> **Work required**: Would you please copy the part of the material below that opens with the line containing "(** The YAML" and closes with the line containing "match splitlines text with"? Copy it exactly, and only it.

> **Dataset**:
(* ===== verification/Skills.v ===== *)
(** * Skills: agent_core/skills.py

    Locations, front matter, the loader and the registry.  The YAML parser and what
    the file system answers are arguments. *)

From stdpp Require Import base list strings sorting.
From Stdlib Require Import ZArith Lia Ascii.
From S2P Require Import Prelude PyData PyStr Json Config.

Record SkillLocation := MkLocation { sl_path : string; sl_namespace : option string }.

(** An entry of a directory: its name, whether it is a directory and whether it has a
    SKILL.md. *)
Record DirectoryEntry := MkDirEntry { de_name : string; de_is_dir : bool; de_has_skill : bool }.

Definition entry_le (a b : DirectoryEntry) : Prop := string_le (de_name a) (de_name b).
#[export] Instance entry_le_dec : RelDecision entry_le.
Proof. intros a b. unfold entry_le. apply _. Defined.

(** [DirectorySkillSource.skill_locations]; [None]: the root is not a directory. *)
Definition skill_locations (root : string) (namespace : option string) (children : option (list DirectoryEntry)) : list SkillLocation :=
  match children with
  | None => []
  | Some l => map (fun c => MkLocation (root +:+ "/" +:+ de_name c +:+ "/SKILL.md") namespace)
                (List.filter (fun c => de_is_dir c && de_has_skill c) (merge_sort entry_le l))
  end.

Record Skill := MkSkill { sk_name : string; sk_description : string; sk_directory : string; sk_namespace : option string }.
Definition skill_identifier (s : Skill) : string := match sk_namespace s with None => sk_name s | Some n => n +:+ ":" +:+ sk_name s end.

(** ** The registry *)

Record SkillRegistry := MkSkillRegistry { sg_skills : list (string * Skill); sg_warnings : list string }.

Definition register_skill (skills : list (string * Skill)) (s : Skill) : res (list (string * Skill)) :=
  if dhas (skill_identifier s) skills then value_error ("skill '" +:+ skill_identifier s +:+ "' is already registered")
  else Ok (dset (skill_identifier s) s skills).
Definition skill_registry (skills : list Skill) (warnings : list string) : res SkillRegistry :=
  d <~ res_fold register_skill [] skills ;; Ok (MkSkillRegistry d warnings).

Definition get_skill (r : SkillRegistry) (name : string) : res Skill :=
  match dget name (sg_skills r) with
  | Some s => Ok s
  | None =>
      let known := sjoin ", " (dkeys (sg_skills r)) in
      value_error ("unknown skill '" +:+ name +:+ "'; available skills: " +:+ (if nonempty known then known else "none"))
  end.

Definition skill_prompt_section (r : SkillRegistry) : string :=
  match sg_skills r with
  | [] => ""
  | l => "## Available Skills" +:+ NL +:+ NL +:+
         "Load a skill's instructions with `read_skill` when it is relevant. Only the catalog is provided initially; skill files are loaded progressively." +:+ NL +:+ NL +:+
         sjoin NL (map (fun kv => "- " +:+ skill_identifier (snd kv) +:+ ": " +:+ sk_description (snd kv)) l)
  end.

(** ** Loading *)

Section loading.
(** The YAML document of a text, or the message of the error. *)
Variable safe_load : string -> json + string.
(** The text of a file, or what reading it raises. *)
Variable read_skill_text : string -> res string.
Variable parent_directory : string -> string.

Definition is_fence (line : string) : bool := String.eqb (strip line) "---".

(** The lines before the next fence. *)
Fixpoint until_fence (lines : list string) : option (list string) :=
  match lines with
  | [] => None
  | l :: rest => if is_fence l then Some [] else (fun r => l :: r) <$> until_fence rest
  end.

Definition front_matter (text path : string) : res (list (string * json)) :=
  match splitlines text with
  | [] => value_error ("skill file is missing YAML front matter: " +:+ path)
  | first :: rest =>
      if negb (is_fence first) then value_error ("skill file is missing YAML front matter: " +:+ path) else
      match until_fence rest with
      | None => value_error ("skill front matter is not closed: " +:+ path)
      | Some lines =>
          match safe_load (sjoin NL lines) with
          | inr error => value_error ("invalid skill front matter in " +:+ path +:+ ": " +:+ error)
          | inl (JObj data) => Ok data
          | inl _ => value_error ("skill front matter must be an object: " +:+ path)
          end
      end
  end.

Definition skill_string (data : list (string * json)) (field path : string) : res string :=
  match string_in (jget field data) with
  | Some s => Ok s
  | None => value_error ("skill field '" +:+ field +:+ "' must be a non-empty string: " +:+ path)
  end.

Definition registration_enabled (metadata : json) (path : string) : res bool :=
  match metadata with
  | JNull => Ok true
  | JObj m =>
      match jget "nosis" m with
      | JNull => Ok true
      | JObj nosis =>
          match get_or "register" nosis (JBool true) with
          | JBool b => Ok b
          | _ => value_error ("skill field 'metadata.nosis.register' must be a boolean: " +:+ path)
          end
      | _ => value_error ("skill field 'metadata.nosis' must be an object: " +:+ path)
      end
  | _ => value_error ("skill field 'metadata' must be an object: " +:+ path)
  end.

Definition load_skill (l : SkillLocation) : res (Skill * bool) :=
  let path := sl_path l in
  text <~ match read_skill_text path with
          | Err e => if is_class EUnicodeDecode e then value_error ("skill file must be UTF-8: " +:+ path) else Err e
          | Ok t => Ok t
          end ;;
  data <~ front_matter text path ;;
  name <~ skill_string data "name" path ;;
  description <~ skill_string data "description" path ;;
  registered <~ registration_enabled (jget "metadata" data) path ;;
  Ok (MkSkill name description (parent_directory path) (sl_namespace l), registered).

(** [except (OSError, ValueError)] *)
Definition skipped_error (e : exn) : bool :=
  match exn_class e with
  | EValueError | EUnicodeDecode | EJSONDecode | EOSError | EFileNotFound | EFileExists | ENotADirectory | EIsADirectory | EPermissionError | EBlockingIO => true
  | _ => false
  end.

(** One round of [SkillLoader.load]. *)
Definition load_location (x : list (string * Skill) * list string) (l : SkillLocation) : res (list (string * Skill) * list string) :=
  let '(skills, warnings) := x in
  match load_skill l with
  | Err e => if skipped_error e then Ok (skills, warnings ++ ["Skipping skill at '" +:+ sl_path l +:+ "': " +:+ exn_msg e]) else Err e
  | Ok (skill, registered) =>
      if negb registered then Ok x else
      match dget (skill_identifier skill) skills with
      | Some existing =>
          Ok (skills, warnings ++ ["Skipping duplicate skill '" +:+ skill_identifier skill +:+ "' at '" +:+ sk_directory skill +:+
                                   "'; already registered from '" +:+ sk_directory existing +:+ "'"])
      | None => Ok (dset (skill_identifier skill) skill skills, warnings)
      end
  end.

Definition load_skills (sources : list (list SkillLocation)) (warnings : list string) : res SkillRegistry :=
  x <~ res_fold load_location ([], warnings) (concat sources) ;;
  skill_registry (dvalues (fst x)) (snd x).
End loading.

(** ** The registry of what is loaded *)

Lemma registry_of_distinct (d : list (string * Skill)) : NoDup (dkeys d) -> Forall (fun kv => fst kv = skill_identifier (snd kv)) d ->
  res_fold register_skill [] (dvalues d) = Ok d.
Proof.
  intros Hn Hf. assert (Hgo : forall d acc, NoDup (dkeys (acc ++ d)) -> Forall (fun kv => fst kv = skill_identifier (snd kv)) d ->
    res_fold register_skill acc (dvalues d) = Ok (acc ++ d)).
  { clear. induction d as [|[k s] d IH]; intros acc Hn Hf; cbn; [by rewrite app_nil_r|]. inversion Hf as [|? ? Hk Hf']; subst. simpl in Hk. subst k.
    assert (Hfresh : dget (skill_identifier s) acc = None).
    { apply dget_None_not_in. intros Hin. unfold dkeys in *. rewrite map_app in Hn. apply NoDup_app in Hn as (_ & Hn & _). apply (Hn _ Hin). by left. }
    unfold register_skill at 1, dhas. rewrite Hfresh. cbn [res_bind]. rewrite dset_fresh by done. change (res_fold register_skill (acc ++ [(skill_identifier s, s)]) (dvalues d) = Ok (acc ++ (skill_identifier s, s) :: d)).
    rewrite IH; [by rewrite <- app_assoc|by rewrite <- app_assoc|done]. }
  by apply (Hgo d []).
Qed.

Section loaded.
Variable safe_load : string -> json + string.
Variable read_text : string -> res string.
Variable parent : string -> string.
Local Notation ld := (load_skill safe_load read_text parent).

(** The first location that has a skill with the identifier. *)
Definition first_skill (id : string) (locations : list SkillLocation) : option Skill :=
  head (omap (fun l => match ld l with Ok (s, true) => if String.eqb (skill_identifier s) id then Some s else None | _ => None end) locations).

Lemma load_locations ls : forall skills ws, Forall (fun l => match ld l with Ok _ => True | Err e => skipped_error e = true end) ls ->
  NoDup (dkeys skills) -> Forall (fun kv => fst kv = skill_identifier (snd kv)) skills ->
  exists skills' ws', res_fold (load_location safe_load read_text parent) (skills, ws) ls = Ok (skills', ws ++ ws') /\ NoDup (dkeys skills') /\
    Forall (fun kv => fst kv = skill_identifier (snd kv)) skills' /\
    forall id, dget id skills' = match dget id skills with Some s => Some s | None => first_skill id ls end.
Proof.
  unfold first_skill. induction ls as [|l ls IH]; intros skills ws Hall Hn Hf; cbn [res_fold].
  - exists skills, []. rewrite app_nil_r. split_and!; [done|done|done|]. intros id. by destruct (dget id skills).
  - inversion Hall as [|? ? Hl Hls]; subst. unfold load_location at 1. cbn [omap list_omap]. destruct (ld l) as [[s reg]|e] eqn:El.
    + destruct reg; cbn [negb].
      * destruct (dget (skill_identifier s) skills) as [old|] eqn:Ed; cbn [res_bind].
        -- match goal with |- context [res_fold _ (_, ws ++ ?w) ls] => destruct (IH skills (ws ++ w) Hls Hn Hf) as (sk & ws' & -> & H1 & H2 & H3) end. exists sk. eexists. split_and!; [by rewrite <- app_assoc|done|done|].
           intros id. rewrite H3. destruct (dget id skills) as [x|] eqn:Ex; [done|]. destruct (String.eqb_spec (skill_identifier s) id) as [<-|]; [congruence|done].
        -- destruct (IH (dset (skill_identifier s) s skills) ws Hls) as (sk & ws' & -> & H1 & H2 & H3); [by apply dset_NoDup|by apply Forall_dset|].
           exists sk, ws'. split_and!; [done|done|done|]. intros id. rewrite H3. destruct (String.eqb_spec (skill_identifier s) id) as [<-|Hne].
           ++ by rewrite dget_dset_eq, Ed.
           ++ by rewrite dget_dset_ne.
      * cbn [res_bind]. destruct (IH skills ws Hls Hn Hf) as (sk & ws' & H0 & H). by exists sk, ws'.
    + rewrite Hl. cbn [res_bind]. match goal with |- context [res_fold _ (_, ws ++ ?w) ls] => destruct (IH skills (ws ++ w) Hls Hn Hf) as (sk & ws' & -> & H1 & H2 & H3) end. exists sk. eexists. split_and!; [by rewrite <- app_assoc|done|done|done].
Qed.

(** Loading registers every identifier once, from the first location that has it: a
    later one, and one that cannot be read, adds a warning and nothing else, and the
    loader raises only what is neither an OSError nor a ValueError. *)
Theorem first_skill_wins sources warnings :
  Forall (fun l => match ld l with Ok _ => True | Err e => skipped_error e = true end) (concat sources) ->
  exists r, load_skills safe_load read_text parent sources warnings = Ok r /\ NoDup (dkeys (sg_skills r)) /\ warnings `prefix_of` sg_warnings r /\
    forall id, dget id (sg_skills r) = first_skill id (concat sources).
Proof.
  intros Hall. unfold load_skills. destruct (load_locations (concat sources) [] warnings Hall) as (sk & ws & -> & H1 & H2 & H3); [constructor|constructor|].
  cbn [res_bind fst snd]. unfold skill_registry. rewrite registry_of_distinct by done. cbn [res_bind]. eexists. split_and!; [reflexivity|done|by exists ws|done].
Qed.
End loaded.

> **Response below**:
(** The YAML document of a text, or the message of the error. *)
Variable safe_load : string -> json + string.
(** The text of a file, or what reading it raises. *)
Variable read_skill_text : string -> res string.
Variable parent_directory : string -> string.

Definition is_fence (line : string) : bool := String.eqb (strip line) "---".

(** The lines before the next fence. *)
Fixpoint until_fence (lines : list string) : option (list string) :=
  match lines with
  | [] => None
  | l :: rest => if is_fence l then Some [] else (fun r => l :: r) <$> until_fence rest
  end.

Definition front_matter (text path : string) : res (list (string * json)) :=
  match splitlines text with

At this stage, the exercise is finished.